Data extracted from a collection:
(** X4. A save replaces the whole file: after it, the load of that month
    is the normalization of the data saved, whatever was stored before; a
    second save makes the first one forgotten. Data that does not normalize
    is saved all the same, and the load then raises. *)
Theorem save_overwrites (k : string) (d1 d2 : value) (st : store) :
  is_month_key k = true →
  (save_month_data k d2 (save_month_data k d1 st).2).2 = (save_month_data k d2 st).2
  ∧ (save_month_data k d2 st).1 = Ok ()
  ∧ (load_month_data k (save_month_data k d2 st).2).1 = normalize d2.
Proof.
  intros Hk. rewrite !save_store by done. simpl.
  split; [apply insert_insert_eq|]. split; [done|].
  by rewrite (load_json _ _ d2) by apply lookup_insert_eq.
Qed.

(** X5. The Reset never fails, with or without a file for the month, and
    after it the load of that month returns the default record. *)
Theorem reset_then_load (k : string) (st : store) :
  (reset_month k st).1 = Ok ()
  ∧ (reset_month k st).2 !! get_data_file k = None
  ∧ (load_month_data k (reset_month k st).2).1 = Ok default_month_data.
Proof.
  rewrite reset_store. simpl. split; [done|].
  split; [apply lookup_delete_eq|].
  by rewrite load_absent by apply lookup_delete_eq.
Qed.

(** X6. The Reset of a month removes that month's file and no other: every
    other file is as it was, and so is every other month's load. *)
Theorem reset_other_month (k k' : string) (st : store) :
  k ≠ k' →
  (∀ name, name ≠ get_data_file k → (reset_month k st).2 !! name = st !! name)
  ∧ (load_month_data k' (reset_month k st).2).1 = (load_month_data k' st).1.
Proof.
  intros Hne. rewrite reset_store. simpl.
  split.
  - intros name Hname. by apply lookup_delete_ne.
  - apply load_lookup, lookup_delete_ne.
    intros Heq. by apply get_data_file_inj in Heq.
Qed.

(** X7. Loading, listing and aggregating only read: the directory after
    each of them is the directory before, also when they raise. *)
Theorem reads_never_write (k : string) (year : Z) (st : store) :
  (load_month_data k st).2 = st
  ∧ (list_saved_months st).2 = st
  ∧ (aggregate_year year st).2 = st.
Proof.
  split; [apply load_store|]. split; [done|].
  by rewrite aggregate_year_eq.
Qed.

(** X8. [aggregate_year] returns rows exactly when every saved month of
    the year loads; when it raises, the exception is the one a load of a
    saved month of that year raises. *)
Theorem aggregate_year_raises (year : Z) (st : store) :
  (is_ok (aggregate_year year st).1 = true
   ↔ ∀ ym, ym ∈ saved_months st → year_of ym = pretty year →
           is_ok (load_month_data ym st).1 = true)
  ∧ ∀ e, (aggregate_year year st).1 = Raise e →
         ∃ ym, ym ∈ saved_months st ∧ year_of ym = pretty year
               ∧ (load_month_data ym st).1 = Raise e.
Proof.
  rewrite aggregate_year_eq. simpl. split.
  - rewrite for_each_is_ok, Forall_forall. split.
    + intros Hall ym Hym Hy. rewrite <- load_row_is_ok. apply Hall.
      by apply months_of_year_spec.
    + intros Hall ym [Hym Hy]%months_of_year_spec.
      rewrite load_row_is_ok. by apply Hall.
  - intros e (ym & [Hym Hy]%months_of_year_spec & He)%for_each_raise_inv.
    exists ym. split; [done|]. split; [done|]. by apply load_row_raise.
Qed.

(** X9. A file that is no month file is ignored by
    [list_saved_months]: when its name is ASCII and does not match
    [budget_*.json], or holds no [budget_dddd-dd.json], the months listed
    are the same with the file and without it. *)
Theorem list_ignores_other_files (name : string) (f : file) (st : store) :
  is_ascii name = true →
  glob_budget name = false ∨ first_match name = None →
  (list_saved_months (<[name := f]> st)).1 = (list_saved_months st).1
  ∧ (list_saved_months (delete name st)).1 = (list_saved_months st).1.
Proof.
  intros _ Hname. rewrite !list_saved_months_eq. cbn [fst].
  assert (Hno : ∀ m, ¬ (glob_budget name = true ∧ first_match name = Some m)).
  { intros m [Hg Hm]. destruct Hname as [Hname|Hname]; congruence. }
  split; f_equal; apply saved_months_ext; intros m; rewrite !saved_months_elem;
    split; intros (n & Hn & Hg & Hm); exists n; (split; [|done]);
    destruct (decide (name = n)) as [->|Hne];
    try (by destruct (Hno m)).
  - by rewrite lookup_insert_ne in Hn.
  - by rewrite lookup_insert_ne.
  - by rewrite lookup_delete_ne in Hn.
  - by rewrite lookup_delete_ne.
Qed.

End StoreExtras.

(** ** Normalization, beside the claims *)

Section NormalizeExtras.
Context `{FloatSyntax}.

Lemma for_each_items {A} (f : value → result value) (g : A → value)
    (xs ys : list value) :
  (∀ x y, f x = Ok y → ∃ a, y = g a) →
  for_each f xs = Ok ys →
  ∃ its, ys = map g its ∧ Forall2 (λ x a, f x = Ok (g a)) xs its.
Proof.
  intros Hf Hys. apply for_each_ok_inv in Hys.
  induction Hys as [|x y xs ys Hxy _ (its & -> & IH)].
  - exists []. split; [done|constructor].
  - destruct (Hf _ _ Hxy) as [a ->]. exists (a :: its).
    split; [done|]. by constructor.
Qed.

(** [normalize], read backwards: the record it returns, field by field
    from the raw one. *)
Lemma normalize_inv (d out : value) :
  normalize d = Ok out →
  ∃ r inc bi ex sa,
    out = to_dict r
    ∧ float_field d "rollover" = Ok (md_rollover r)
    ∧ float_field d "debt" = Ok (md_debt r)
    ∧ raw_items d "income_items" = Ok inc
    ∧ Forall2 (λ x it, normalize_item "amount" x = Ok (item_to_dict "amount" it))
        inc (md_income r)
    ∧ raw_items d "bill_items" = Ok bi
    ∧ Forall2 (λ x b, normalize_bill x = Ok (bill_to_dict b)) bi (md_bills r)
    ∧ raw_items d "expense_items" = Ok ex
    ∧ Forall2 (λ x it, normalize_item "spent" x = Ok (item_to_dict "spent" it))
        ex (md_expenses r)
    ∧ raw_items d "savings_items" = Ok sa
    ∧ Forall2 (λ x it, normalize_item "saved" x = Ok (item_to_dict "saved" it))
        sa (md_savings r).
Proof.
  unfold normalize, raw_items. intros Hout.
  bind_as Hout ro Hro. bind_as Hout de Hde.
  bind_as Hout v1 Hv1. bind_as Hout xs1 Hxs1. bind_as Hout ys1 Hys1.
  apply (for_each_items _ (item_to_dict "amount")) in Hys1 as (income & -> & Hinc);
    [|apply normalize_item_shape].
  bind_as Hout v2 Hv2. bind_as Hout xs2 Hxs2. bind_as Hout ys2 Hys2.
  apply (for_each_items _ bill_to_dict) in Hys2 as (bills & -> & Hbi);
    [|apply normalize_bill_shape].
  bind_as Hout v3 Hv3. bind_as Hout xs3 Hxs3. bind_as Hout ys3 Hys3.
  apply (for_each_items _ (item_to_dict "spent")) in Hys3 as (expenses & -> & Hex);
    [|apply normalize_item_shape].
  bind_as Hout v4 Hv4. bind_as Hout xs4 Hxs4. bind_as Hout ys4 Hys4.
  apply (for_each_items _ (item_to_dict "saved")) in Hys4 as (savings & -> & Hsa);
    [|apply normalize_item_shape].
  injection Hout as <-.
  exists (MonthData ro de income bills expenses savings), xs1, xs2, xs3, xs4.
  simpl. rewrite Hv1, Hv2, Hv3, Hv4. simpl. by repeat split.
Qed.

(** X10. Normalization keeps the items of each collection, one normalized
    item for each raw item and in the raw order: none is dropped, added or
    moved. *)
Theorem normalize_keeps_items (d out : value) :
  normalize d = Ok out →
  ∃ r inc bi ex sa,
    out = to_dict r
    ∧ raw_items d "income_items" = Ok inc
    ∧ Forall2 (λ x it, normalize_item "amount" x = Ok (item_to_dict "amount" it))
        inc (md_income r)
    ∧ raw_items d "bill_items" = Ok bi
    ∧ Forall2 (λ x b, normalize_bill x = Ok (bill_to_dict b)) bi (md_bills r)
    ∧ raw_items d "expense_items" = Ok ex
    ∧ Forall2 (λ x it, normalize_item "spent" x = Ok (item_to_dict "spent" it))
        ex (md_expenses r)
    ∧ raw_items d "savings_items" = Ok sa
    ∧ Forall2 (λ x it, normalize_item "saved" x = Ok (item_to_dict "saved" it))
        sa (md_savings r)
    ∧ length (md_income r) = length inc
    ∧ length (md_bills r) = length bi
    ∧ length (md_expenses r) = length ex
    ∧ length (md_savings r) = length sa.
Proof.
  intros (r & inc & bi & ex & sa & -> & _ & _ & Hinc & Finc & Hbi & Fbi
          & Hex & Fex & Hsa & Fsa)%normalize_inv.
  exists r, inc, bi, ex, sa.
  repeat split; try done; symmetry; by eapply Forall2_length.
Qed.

---

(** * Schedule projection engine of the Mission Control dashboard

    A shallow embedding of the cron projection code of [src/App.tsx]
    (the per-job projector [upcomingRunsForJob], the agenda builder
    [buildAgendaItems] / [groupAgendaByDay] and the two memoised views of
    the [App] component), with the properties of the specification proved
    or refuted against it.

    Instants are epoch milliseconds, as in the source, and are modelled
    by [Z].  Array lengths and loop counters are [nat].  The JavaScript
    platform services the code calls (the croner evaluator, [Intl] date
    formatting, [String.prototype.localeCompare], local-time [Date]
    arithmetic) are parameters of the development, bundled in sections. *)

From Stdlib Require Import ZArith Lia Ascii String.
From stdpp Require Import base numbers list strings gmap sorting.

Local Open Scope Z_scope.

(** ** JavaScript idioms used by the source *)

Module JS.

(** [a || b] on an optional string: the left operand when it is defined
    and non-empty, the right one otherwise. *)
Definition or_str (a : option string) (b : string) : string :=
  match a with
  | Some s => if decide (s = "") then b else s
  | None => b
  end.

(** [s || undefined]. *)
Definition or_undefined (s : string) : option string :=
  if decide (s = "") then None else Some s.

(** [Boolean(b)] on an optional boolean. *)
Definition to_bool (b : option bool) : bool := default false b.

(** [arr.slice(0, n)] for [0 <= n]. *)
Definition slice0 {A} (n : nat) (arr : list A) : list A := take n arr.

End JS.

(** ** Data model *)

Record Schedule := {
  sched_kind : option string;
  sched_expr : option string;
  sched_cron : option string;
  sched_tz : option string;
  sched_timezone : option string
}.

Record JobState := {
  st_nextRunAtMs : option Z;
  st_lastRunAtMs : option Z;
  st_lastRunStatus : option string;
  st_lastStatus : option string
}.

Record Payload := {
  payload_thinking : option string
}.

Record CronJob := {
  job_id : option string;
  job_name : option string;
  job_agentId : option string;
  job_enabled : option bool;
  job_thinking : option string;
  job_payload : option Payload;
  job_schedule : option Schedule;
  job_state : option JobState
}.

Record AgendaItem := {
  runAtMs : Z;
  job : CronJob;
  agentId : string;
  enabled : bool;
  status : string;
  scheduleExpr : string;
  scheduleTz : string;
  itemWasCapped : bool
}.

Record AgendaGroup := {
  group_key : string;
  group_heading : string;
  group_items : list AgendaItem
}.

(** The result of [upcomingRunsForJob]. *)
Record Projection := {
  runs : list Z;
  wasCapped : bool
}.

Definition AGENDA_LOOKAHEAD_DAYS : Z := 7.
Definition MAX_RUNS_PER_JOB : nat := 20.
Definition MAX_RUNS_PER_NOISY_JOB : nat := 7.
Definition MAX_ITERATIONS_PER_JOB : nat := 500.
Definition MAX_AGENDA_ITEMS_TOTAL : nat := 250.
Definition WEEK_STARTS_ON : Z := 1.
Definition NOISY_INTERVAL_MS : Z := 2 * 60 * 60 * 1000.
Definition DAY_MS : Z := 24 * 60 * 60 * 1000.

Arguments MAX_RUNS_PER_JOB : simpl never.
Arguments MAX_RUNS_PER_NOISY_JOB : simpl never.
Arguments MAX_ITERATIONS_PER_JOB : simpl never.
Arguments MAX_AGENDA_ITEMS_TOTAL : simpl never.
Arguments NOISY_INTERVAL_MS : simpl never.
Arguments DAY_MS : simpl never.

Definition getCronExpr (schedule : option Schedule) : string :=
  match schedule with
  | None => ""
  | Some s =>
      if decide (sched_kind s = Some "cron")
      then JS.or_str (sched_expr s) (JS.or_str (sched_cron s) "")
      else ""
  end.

◆ **TASK OBJECTIVE**: For every line above that has "Require" in it, copy the line.

◆ **SOLUTION TO THIS EXERCISE**:
From Stdlib Require Import ZArith Lia Ascii String.
From stdpp Require Import base numbers list strings gmap sorting.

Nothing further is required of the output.